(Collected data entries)
(** byte by byte, the difference of the first two that differ *)
Fixpoint memcmp_ref (a b : bytes) (n : nat) : Z :=
  match n, a, b with
  | O, _, _ | _, [], [] => 0
  | _, [], _ :: _ => -1
  | _, _ :: _, [] => 1
  | S n', x :: a', y :: b' => if bv x - bv y =? 0 then memcmp_ref a' b' n' else bv x - bv y
  end.

#[local] Instance memcmp_ref_ok : Memcmp memcmp_ref.
Proof.
  split.
  - intros a b n. revert a b; induction n as [|n IH]; intros [|x a] [|y b]; try done. cbn [memcmp_ref].
    pose proof (bv_range x). pose proof (bv_range y). destruct (_ =? 0); [apply IH|]. unfold int_ok, INT_MIN, INT_MAX. lia.
  - intros a b n. revert a b; induction n as [|n IH]; intros [|x a] [|y b]; cbn; [done..|].
    by rewrite <- IH.
  - intros a b n. revert a b; induction n as [|n IH]; intros [|x a] [|y b]; cbn; [done..|].
    destruct (Z.eqb_spec (bv x - bv y) 0) as [E|E].
    + assert (x = y) as -> by (apply bv_inj; lia). rewrite IH. split; congruence.
    + split; [lia|]. intros [= -> _]. lia.
  - intros a b n. revert a b; induction n as [|n IH]; intros [|x a] [|y b]; cbn; [lia..|].
    destruct (Z.eqb_spec (bv x - bv y) 0), (Z.eqb_spec (bv y - bv x) 0); [apply IH|lia..].
  - intros a b c n. revert a b c; induction n as [|n IH]; intros [|x a] [|y b] [|z c]; cbn; try lia.
    destruct (Z.eqb_spec (bv x - bv y) 0), (Z.eqb_spec (bv y - bv z) 0), (Z.eqb_spec (bv x - bv z) 0);
      try lia. apply IH.
Qed.

(** ** Properties *)

(** a member that logs in is found by its key afterwards, and so is every member that was
    logged in before, provided that the exported keys have one length and the key is not
    in use; the map gains exactly the new member. *)
Theorem login_then_find {T} `{!MemberTree T} `{!MemberTreeLaws T} memcmp `{!Memcmp memcmp} n w (map : T) peer k :
  map_ok n w map -> 0 < w_next w -> errno (w_store w) = 0 -> length k = n ->
  (forall x, x ∈ tree_elems map -> key_of w x <> Some k) ->
  exists e map' w', Member_login memcmp w map peer (Some k) = Ok (Some e, map', w') /\
    map_ok n w' map' /\ tree_elems map' ≡ₚ e :: tree_elems map /\
    forall x a, x ∈ tree_elems map' -> key_of w' x = Some a -> Member_find memcmp w' map' (Some a) = Ok (Some x).
Proof.
  intros Hm Hpos He Hlen Hnew. unfold Member_login, Member_create.
  destruct (Message.holds_create MEMBER_MSG_QUEUE_LENGTH) as (q & -> & _); [unfold MEMBER_MSG_QUEUE_LENGTH; lia|].
  rewrite !bind_ret. set (mb := mkMember (Some k) peer q 0 (Heap.Heap_create None)).
  change (put_member (w_next w) mb _) with (with_member w mb).
  assert (Hck : check (w_store (with_member w mb)) true = (true, w_store w)).
  { unfold check. change (w_store (with_member w mb)) with (w_store w). by rewrite He. }
  rewrite Hck. replace (put_store (w_store w) (with_member w mb)) with (with_member w mb) by (by destruct w as [[] ? ? ?]).
  set (w1 := with_member w mb).
  assert (Hm1 : map_ok n w1 map).
  { destruct Hm as [Hl Hn Hk]. split; [|done|].
    - intros x Hx. destruct (Hl x Hx) as (Hr & m & a & Hma & ?). split; [cbn; lia|]. exists m, a. cbn.
      by rewrite lookup_insert_ne by lia.
    - intros x y Hx Hy. destruct (Hl x Hx) as [? _], (Hl y Hy) as [? _]. specialize (Hk x y Hx Hy).
      rewrite !member_key_pos in * by lia. cbn. by rewrite !lookup_insert_ne by lia. }
  assert (HD : keyed n (w_members w1) None (w_next w)).
  { exists k. rewrite member_key_pos by lia. cbn. by rewrite lookup_insert_eq. }
  destruct (map_searchable memcmp n w1 map None (w_next w) Hm1 HD) as [Hs ->]. rewrite bind_ret.
  pose proof (tree_add_elems _ map (w_next w) Hs) as Hp.
  eexists (w_next w), _, w1. split_and!; [done| |exact Hp|].
  - by apply (login_map n w map mb k).
  - intros x a Hx Ha. apply (find_own memcmp n); [by apply (login_map n w map mb k)|done|done|].
    destruct (mo_live n w1 _ (login_map n w map mb k _ Hm Hpos eq_refl Hlen Hnew Hp) x Hx) as (_ & m & a' & Hma & Hka & <-).
    unfold key_of in Ha. rewrite Hma in Ha. cbn in Ha. congruence.
Qed.

Definition two_keys : world :=
  World (Message.mkHeap empty_store ∅ 1%positive) ∅
    {[1 := mkMember (Some (lit "a")) 0 (Message.mkQueue [Message.Uninit] false 0 0 1) 0 (Heap.Heap_create None)]} 2.

Lemma two_keys_ok : map_ok 1 two_keys ([1] : list Z).
Proof.
  split.
  - intros x Hx. change (x ∈ [1]) in Hx. rewrite elem_of_cons, elem_of_nil in Hx. destruct Hx as [->|[]].
    split; [cbn; lia|]. do 2 eexists; split_and!; reflexivity.
  - apply (bool_decide_unpack _). vm_compute. exact I.
  - intros x y Hx Hy _. change (x ∈ [1]) in Hx. change (y ∈ [1]) in Hy. set_solver.
Qed.

Lemma login_then_find_witness :
  exists e map' w', Member_login memcmp_ref two_keys ([1] : list Z) 5 (Some (lit "b")) = Ok (Some e, map', w') /\
    map_ok 1 w' map'.
Proof.
  destruct (login_then_find memcmp_ref 1 two_keys ([1] : list Z) 5 (lit "b") two_keys_ok)
    as (e & map' & w' & E & Hm & _); [cbn; lia|done|done| |eauto].
  intros x Hx. change (x ∈ [1]) in Hx. rewrite elem_of_cons, elem_of_nil in Hx. destruct Hx as [->|[]]. done.
Defined.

**WHAT YOU WILL DO:**
How many of the lines above include "revert"? Only the number should be given.

**THE ANSWER:**
5